Any tips how can I prove both sides? Thanks.
Prove the statement $\phi(p) + \sigma(p) = p \cdot \tau(p)$ if and only if $p$ is prime.
Any tips how can I prove both sides? Thanks.
To show that the equation holds when $p$ is prime is a straight calculation. If $p$ is prime then $\varphi(p)=?$. And $\sigma(p)=?$. And $p\,\tau(p)=?$. Fill in the question marks and you will have a proof.
For the other direction, it is useful to get some experience. So compute the left-hand side, the right-hand side, for $p=1$, $4$, $6$, $8$, $9$, maybe even a few more. What do we find? Well, $1$ is special. Let's call our test number $n$, not $p$. We observe that if $n \gt 1$, and $n$ is not prime, then it looks as if $n\tau(n) \gt \varphi(n)+\sigma(n)$.

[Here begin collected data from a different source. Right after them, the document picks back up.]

(* ===== verification/ToolRegistry.v ===== *)
(** * The tool registry
      ([crates/tools/src/registry.rs], [lib.rs], [builtin/tool_search.rs],
       [crates/model/src/session.rs])

    Builtin and dynamic tools, the definitions a session is offered, the
    deferred tools it finds through [ToolSearch] and calls through
    [ToolInvoke].  A tool is a trait object: here, what its methods answer. *)

From S2P Require Import Prelude Message Wire Approval Skill.
Import Message Wire.

Module ToolRegistry.

(** ** Where a session comes from ([session.rs]) *)

Inductive TriggerSource :=
| User
| Cron (cron_job_id : string) (origin_session_id : option string) (conversation : bool)
    (job_title : option string) (project_id : option string)
| Issue (project_id issue_id : string) (number : Z).
#[export] Instance TriggerSource_eq_dec : EqDecision TriggerSource.
Proof. solve_decision. Defined.

Definition project (t : TriggerSource) : option string :=
  match t with Issue p _ _ => Some p | Cron _ _ _ _ p => p | User => None end.
Definition issue (t : TriggerSource) : option (string * string * Z) :=
  match t with Issue p i n => Some (p, i, n) | _ => None end.
Definition is_cron_conversation (t : TriggerSource) : bool :=
  match t with Cron _ _ conversation _ _ => conversation | _ => false end.
Definition can_host_background_jobs (t : TriggerSource) : bool :=
  match t with User => true | Cron _ _ _ _ _ => is_cron_conversation t | Issue _ _ _ => false end.

(** ** What a tool says of itself *)

Inductive ToolTriggerScope := Any | CronConversation | ProjectBoard | SharedWorkspace | BackgroundHost.
Definition allows_trigger (s : ToolTriggerScope) (t : TriggerSource) : bool :=
  match s with
  | Any => true
  | CronConversation => is_cron_conversation t
  | ProjectBoard => is_some (project t)
  | SharedWorkspace => negb (is_some (issue t))
  | BackgroundHost => can_host_background_jobs t
  end.
Inductive ToolConcurrency := Concurrent | Exclusive | Independent.
Record ToolDefinition := mk_def { def_name : string; def_description : string; parameters_schema : json }.

Record Tool := mk_tool {
  tool_name : string;
  description : string;
  schema : json;
  schema_for : TriggerSource -> json;
  trigger_scope : ToolTriggerScope;
  tool_concurrency : ToolConcurrency;
  tool_progress_label : json -> option string;
  accessed_resources : json -> list Approval.ResourceAccess;
  call_label : json -> option string;
}.
Definition tool_definition_for (t : Tool) : ToolDefinition := mk_def (tool_name t) (description t) (schema t).
Definition tool_definition_offered (tr : TriggerSource) (t : Tool) : ToolDefinition :=
  mk_def (tool_name t) (description t) (schema_for t tr).

Inductive ToolCapability := ReadFile | WriteFile | Http | ExecCommand.
Record ToolManifest := mk_manifest {
  manifest_name : string;
  trust_level : Skill.TrustLevel;
  capabilities : list ToolCapability;
  channels : list string;
}.
Definition allows_channel (channel : string) (m : ToolManifest) : bool :=
  bool_decide (channels m = []) || bool_decide (channel ∈ channels m).
Inductive ToolManifestTrustError := Untrusted | InstalledWriteFile | InstalledExecCommand.
Definition validate_auto_execution (m : ToolManifest) : result unit ToolManifestTrustError :=
  match trust_level m with
  | Skill.Untrusted => Err Untrusted
  | Skill.Installed =>
      match omap (fun c => match c with
                           | WriteFile => Some InstalledWriteFile
                           | ExecCommand => Some InstalledExecCommand
                           | _ => None
                           end) (capabilities m) with
      | e :: _ => Err e
      | [] => Ok tt
      end
  | Skill.Trusted => Ok tt
  end.

(** ** The registry *)

Abbreviation Tools := (gmap string Tool).
Abbreviation Manifests := (gmap string ToolManifest).
Record DynamicState := mk_dynamic {
  tools : Tools;
  manifests : Manifests;
  by_source : gmap string (list string);
  deferred : gset string;
}.
Record ToolRegistry := mk_registry {
  builtin : Tools;
  builtin_manifests : Manifests;
  dynamic : DynamicState;
}.
Definition new : ToolRegistry := mk_registry ∅ ∅ (mk_dynamic ∅ ∅ ∅ ∅).
Definition with_dynamic (d : DynamicState) (r : ToolRegistry) : ToolRegistry :=
  mk_registry (builtin r) (builtin_manifests r) d.

Definition register (t : Tool) (m : ToolManifest) (r : ToolRegistry) : ToolRegistry :=
  mk_registry (<[tool_name t := t]> (builtin r)) (<[tool_name t := m]> (builtin_manifests r)) (dynamic r).
Definition register_dynamic_inner (source : string) (t : Tool) (m : ToolManifest) (is_deferred : bool)
    (r : ToolRegistry) : ToolRegistry :=
  let d := dynamic r in
  let n := tool_name t in
  with_dynamic (mk_dynamic (<[n := t]> (tools d)) (<[n := m]> (manifests d))
    (<[source := default [] (by_source d !! source) ++ [n]]> (by_source d))
    (if is_deferred then {[n]} ∪ deferred d else deferred d ∖ {[n]})) r.
Definition register_dynamic (source : string) (t : Tool) (m : ToolManifest) : ToolRegistry -> ToolRegistry :=
  register_dynamic_inner source t m false.
Definition register_dynamic_deferred (source : string) (t : Tool) (m : ToolManifest)
    : ToolRegistry -> ToolRegistry := register_dynamic_inner source t m true.

Definition drop_name (d : DynamicState) (n : string) : DynamicState :=
  mk_dynamic (delete n (tools d)) (delete n (manifests d)) (by_source d) (deferred d ∖ {[n]}).
Definition drop_source (source : string) (d : DynamicState) : DynamicState * list string :=
  let names := default [] (by_source d !! source) in
  (foldl drop_name (mk_dynamic (tools d) (manifests d) (delete source (by_source d)) (deferred d)) names, names).
Definition add_tool (d : DynamicState) (x : Tool * ToolManifest) : DynamicState :=
  let (t, m) := x in
  mk_dynamic (<[tool_name t := t]> (tools d)) (<[tool_name t := m]> (manifests d)) (by_source d) (deferred d).
Definition replace_source (source : string) (l : list (Tool * ToolManifest)) (r : ToolRegistry)
    : ToolRegistry * list string :=
  let d := foldl add_tool (drop_source source (dynamic r)).1 l in
  let names := map (fun x => tool_name x.1) l in
  (with_dynamic (mk_dynamic (tools d) (manifests d)
     match names with [] => delete source (by_source d) | _ => <[source := names]> (by_source d) end
     (deferred d)) r, names).
Definition unregister_for_source (source : string) (r : ToolRegistry) : ToolRegistry * list string :=
  let (d, names) := drop_source source (dynamic r) in (with_dynamic d r, names).
Definition dynamic_names_for_source (source : string) (r : ToolRegistry) : list string :=
  default [] (by_source (dynamic r) !! source).

(** *** Lookup *)

Definition get_with_manifest (n : string) (r : ToolRegistry) : option (Tool * option ToolManifest) :=
  match tools (dynamic r) !! n with
  | Some t => Some (t, manifests (dynamic r) !! n)
  | None => (fun t => (t, builtin_manifests r !! n)) <$> builtin r !! n
  end.
Definition get (n : string) (r : ToolRegistry) : option Tool := fst <$> get_with_manifest n r.
Definition get_manifest (n : string) (r : ToolRegistry) : option ToolManifest :=
  match manifests (dynamic r) !! n with Some m => Some m | None => builtin_manifests r !! n end.
Definition progress_label (n : string) (params : json) (r : ToolRegistry) : option string :=
  get n r ≫= fun t => tool_progress_label t params.
Definition concurrency (n : string) (r : ToolRegistry) : ToolConcurrency :=
  match get n r with Some t => tool_concurrency t | None => Exclusive end.
Definition is_deferred (n : string) (r : ToolRegistry) : bool := bool_decide (n ∈ deferred (dynamic r)).

Definition canonical_deferred_name (d : DynamicState) (requested : string) : option string :=
  if bool_decide (requested ∈ deferred d) then Some requested
  else
    match Str.split_at_char "/" requested with
    | None => None
    | Some (source, bare) =>
        if bool_decide (bare ∈ deferred d) && bool_decide (bare ∈ default [] (by_source d !! source))
        then Some bare else None
    end.
Definition resolve_deferred_target (n : string) (r : ToolRegistry) : option string :=
  canonical_deferred_name (dynamic r) n.

(** *** The definitions on offer *)

Definition admitted (channel : string) (tr : TriggerSource) (m : option ToolManifest) (t : Tool) : bool :=
  match m with Some m => allows_channel channel m | None => true end && allows_trigger (trigger_scope t) tr.
Definition allowed (allowlist : option (list string)) (n : string) : bool :=
  match allowlist with None => true | Some l => bool_decide (n ∈ l) end.

(** [sort_by] on the names of a map's entries. *)
Definition key_le {V} (a b : string * V) : Prop := String.le a.1 b.1.
#[global] Instance key_le_dec {V} : RelDecision (key_le (V := V)).
Proof. intros a b. unfold key_le. apply _. Defined.
#[global] Instance key_le_total {V} : Total (key_le (V := V)).
Proof. intros a b. unfold key_le. apply (base.total String.le). Qed.
#[global] Instance key_le_trans {V} : Transitive (key_le (V := V)).
Proof. intros a b c. unfold key_le. apply (transitivity (R := String.le)). Qed.
Definition sort_by_key {V} : list (string * V) -> list (string * V) := merge_sort key_le.

Abbreviation Defs := (gmap string ToolDefinition).
Definition sorted_defs (m : Defs) : list ToolDefinition := map snd (sort_by_key (map_to_list m)).
Definition tool_definitions (r : ToolRegistry) : list ToolDefinition :=
  let note defs (x : string * Tool) := <[tool_name x.2 := tool_definition_for x.2]> defs in
  sorted_defs (foldl note (foldl note ∅ (map_to_list (builtin r))) (map_to_list (tools (dynamic r)))).

Definition offer_builtin (channel : string) (tr : TriggerSource) (allowlist : option (list string))
    (r : ToolRegistry) (defs : Defs) (x : string * Tool) : Defs :=
  let (n, t) := x in
  if admitted channel tr (builtin_manifests r !! n) t && allowed allowlist n
  then <[tool_name t := tool_definition_offered tr t]> defs else defs.
Definition withheld (allowlist : option (list string)) (d : DynamicState) (n : string) : bool :=
  bool_decide (n ∈ deferred d) && negb (match allowlist with None => false | Some l => bool_decide (n ∈ l) end).
Definition offer_dynamic (channel : string) (tr : TriggerSource) (allowlist : option (list string))
    (d : DynamicState) (defs : Defs) (x : string * Tool) : Defs :=
  let (n, t) := x in
  if admitted channel tr (manifests d !! n) t && allowed allowlist n && negb (withheld allowlist d n)
  then <[tool_name t := tool_definition_offered tr t]> defs else delete n defs.
Definition offered (channel : string) (tr : TriggerSource) (allowlist : option (list string))
    (r : ToolRegistry) : Defs :=
  foldl (offer_dynamic channel tr allowlist (dynamic r))
    (foldl (offer_builtin channel tr allowlist r) ∅ (map_to_list (builtin r)))
    (map_to_list (tools (dynamic r))).
Definition tool_definitions_for_session (channel : string) (tr : TriggerSource)
    (allowlist : option (list string)) (r : ToolRegistry) : list ToolDefinition :=
  sorted_defs (offered channel tr allowlist r).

And there is good reason for that. The expression $n\tau(n)$ "adds up" an $n$ for every divisor of $n$. The expression $\sigma(n)$ "adds up" $d$ for every divisor $d$ of $n$. Mostly these divisors are $\lt n$. One of them is $1$, tiny. At least one more is $\lt n$. So if $n\gt 1$ is not prime, then $n\tau(n)-\sigma(n)\gt (n-1)+1$. Throwing in $\varphi(n)$, which is $\lt n-1$, won't help.
For concreteness, take for example $n=15$. Then $n\tau(n)=15+15+15+15$. And $\sigma(n)=1+3+5+15$. Just as many terms (that's always true), but all but one of the terms for $\sigma(n)$ is too small. Note that the term $1$ put $\sigma(n)$ well behind $n\tau(n)$, and the term $3$ put it further behind. Can $\varphi(n)$ added to $\sigma(n)$ make it catch up to $n\tau(n)$? No, $\varphi(n)$ is too small. Let's do it for $n=25$. We have $n\tau(n)=25+25+25$. And $\sigma(25)=1+5+25$, way behind. Do it yourself for say $n=14$, and you will be ready to write a proof.
Once you internalize the informal idea I have been trying to describe, writing a formal argument should not be very hard. The final argument is quite short. It can be done in a couple of lines! I will post it in a day or so.
Added: As promised, here is a proof. Suppose that $n$ is composite. Then $n$ has at least $3$ divisors. One of them is $1$. Another is say $d$, where $1\lt d\le n-1$. The remaining $\tau(n)-2$ divisors are all $\le n$. So $\sigma(n)\le 1+(n-1)+n(\tau(n)-2)=n\tau(n)-n.$ But $\varphi(n)\lt n$, and therefore $\varphi(n)+\sigma(n)\lt n+(n\tau(n)-n)= n\tau(n).$ Consequently, $\varphi(n)+\sigma(n)\ne n\tau(n)$.
When attempting a proof, break it down one step at a time. First of all, "if and only if" means that you actually have two proofs:
1) If $p$ is prime you need to show that the equation holds. This is very straight-forward: what are the values of each of the functions in the equation when $p$ is prime?
2) If the equation holds true, then you need to show that $p$ is prime. What does it mean for a number to be prime? When approaching this kind of proof, you need to look at the definition of what you are trying to prove. This will give you some cluse as to what to do next.
I hope these hints help you get started. If you get stuck along the way, feel free to edit your question with more details so that we can help you from there.